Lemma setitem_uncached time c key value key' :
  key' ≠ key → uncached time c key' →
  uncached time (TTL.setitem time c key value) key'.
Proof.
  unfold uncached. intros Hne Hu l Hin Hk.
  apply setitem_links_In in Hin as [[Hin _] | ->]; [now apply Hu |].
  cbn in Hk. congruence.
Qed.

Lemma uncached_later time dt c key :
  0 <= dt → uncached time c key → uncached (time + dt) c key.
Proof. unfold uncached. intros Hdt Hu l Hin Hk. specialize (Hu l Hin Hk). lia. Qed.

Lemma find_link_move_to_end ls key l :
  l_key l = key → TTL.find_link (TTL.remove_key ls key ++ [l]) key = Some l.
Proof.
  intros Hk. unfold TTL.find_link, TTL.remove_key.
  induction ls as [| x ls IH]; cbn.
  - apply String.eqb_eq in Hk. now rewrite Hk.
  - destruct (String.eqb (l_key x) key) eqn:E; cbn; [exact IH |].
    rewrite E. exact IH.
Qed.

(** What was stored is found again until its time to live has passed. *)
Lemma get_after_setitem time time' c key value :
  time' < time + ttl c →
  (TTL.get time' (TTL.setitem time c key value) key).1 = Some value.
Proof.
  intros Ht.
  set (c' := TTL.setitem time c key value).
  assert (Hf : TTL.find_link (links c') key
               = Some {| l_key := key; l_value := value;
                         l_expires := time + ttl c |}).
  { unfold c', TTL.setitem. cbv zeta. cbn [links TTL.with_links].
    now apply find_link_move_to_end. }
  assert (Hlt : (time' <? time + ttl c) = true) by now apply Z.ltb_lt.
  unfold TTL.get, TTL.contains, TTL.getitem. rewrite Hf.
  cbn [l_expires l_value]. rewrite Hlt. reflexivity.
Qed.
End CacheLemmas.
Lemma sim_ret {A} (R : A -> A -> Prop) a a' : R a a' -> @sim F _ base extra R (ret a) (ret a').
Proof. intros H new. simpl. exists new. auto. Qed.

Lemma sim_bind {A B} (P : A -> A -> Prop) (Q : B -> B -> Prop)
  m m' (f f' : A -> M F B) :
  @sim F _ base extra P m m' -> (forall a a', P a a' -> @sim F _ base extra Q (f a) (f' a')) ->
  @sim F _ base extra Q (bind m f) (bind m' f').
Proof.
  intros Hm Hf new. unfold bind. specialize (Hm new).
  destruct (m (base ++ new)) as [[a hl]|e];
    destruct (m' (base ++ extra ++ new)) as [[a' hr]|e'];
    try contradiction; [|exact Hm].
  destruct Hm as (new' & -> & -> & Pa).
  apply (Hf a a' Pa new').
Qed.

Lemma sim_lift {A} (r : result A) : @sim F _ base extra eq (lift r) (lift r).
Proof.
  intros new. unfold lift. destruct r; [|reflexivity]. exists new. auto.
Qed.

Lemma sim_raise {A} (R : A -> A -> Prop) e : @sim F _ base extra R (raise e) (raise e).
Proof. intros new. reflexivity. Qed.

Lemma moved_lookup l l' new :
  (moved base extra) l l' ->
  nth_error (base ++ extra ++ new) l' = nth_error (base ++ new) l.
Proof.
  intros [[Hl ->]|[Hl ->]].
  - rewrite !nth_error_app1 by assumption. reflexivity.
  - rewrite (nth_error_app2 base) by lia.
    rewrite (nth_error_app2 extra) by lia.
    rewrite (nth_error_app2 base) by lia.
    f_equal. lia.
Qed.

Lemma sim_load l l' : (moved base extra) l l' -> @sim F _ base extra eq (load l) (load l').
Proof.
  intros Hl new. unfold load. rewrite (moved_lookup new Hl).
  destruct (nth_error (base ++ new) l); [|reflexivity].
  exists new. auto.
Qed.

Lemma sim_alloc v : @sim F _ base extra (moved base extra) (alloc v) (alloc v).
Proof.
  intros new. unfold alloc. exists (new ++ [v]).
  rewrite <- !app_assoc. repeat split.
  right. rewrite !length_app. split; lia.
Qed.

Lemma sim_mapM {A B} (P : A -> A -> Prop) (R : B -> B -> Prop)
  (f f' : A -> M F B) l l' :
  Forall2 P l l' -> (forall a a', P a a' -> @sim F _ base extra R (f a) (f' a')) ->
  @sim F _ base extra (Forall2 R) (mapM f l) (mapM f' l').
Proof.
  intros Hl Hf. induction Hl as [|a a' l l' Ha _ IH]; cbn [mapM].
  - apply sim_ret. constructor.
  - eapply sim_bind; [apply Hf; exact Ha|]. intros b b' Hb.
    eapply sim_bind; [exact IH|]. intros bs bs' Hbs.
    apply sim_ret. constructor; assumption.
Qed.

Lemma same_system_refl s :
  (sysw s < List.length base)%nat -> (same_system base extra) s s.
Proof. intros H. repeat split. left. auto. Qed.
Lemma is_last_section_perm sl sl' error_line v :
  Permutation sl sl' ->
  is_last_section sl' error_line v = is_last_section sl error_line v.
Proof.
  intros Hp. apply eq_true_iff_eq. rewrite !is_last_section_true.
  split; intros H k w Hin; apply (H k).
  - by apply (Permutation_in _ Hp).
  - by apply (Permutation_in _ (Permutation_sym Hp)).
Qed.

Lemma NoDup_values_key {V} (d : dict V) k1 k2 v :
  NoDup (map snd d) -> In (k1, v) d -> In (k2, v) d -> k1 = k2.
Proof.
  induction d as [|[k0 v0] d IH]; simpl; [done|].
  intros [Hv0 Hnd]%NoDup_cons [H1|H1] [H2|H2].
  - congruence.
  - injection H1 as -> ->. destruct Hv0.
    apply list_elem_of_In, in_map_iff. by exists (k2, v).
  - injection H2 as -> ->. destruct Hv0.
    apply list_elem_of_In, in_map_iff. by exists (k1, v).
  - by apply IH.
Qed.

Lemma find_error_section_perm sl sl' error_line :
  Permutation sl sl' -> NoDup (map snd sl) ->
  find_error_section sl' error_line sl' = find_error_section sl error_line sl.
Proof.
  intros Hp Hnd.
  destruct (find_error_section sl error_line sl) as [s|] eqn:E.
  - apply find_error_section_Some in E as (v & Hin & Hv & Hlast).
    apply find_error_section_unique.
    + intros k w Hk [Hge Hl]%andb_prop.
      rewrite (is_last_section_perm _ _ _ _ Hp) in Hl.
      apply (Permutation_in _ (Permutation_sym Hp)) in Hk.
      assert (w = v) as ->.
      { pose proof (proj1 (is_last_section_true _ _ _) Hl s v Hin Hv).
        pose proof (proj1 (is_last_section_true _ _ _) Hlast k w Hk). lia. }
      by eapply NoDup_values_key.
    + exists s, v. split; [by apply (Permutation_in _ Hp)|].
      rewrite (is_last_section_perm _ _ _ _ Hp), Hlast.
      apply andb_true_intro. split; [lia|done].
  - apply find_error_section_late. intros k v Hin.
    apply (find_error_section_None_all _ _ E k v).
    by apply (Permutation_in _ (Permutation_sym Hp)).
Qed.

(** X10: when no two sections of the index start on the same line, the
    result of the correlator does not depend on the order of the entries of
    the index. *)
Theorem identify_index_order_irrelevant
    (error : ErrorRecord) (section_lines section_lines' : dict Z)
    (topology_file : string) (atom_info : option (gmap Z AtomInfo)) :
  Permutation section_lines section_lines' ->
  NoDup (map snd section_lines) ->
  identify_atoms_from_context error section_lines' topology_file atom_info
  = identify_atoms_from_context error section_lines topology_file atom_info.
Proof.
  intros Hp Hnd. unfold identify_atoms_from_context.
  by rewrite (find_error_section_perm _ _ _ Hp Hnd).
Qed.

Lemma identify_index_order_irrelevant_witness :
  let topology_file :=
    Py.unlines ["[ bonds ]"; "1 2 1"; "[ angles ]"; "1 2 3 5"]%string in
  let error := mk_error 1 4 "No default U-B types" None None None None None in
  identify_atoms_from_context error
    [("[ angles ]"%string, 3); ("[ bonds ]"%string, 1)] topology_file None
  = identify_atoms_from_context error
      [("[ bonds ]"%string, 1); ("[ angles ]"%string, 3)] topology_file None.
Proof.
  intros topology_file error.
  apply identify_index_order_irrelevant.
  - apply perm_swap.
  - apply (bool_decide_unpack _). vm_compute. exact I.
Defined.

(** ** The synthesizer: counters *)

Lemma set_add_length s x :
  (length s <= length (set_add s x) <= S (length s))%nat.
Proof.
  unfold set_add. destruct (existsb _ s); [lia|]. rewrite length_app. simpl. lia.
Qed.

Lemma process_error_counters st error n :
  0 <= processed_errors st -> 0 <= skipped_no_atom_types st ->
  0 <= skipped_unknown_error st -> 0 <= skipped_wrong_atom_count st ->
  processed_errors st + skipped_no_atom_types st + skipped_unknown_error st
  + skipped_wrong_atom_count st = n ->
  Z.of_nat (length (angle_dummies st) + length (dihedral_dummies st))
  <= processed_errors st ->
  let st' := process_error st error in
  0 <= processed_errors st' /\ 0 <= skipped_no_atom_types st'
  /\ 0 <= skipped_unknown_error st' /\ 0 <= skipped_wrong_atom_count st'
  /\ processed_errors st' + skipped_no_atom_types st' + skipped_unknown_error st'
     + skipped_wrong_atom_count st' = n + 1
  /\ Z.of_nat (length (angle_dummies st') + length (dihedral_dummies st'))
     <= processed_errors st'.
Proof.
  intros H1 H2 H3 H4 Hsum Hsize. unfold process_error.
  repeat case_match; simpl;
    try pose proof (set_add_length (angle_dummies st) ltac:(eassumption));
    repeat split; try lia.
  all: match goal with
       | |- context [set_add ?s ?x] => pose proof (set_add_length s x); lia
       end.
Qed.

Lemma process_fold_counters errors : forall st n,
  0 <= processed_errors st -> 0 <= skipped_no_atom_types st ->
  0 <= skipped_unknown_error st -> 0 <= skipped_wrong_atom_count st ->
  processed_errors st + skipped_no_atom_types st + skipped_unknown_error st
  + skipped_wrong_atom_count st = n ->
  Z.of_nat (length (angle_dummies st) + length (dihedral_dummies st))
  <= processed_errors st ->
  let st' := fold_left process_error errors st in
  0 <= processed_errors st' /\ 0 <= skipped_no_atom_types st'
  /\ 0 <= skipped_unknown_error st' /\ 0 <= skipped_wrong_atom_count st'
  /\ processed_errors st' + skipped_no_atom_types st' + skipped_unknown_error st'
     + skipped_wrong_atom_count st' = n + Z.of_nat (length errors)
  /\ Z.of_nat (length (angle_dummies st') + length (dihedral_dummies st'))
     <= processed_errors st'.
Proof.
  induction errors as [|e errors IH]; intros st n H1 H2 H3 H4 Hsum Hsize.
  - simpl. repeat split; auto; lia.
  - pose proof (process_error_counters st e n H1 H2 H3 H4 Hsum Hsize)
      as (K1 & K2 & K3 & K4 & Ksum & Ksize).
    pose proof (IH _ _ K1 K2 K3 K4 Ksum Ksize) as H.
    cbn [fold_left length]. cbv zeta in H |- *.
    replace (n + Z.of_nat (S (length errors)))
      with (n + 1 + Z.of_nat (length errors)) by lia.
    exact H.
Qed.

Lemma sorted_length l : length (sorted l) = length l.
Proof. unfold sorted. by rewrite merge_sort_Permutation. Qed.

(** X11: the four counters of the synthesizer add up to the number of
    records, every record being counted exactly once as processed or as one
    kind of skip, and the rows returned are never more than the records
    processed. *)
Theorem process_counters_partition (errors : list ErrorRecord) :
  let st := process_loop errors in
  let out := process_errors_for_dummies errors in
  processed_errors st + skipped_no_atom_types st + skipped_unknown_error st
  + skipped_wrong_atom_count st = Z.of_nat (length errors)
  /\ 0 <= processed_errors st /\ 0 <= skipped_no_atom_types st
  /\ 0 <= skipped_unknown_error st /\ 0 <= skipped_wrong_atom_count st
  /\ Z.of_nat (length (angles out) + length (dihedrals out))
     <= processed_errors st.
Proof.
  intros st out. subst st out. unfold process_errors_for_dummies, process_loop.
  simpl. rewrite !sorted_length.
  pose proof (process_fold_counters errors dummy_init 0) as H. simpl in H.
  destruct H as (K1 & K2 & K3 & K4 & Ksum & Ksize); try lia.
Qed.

+ + + + +

* DESCRIPTION OF THE TASK
The answer should be exactly the lines from the one that contains "intros st out." through the end of the entries, both ends included, and nothing besides.

* SOLUTION FOR THIS EXERCISE
  intros st out. subst st out. unfold process_errors_for_dummies, process_loop.
  simpl. rewrite !sorted_length.
  pose proof (process_fold_counters errors dummy_init 0) as H. simpl in H.
  destruct H as (K1 & K2 & K3 & K4 & Ksum & Ksize); try lia.
Qed.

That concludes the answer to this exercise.